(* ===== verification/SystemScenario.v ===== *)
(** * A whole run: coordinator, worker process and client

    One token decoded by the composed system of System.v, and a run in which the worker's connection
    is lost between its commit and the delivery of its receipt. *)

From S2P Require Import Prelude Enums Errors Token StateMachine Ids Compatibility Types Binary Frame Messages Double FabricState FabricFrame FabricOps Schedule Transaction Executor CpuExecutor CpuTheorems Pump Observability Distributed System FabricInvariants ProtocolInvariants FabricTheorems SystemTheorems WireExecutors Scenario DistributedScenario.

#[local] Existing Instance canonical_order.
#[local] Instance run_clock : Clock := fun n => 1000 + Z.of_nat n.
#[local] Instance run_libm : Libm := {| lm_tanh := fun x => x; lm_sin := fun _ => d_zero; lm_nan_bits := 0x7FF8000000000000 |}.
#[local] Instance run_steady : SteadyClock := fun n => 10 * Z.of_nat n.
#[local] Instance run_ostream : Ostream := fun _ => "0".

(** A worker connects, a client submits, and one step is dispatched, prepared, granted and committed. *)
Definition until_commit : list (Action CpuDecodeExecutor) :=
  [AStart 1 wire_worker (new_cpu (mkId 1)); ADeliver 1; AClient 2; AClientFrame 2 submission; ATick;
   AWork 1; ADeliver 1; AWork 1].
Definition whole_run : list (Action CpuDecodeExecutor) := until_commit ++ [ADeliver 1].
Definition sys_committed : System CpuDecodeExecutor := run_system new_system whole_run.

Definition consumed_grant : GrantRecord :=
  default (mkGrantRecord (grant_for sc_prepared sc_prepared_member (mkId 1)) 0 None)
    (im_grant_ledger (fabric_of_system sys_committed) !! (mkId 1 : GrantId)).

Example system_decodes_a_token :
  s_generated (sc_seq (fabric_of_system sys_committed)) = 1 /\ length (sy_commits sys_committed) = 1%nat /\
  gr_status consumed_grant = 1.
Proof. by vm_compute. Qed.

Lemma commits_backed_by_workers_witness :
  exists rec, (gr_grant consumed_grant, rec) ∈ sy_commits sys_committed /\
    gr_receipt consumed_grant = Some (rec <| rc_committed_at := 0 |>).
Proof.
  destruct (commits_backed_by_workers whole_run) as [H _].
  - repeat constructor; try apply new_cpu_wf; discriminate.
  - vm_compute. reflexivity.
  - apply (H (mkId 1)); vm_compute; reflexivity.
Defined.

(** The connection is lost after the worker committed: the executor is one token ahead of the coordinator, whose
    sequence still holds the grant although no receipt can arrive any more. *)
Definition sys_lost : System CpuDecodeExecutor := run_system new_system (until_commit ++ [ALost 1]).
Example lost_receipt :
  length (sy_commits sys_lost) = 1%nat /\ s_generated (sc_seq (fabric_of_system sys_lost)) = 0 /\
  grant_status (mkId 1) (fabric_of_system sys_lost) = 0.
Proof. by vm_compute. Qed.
# # # #
◆ PROBLEM DETAILS:
Everything starting at the line containing "(** * A whole" and ending at the line containing "#[local] Instance run_steady" in the records above should be repeated exactly, and only that.

◆ EXERCISE ANSWER:
(** * A whole run: coordinator, worker process and client

    One token decoded by the composed system of System.v, and a run in which the worker's connection
    is lost between its commit and the delivery of its receipt. *)

From S2P Require Import Prelude Enums Errors Token StateMachine Ids Compatibility Types Binary Frame Messages Double FabricState FabricFrame FabricOps Schedule Transaction Executor CpuExecutor CpuTheorems Pump Observability Distributed System FabricInvariants ProtocolInvariants FabricTheorems SystemTheorems WireExecutors Scenario DistributedScenario.

#[local] Existing Instance canonical_order.
#[local] Instance run_clock : Clock := fun n => 1000 + Z.of_nat n.
#[local] Instance run_libm : Libm := {| lm_tanh := fun x => x; lm_sin := fun _ => d_zero; lm_nan_bits := 0x7FF8000000000000 |}.
#[local] Instance run_steady : SteadyClock := fun n => 10 * Z.of_nat n.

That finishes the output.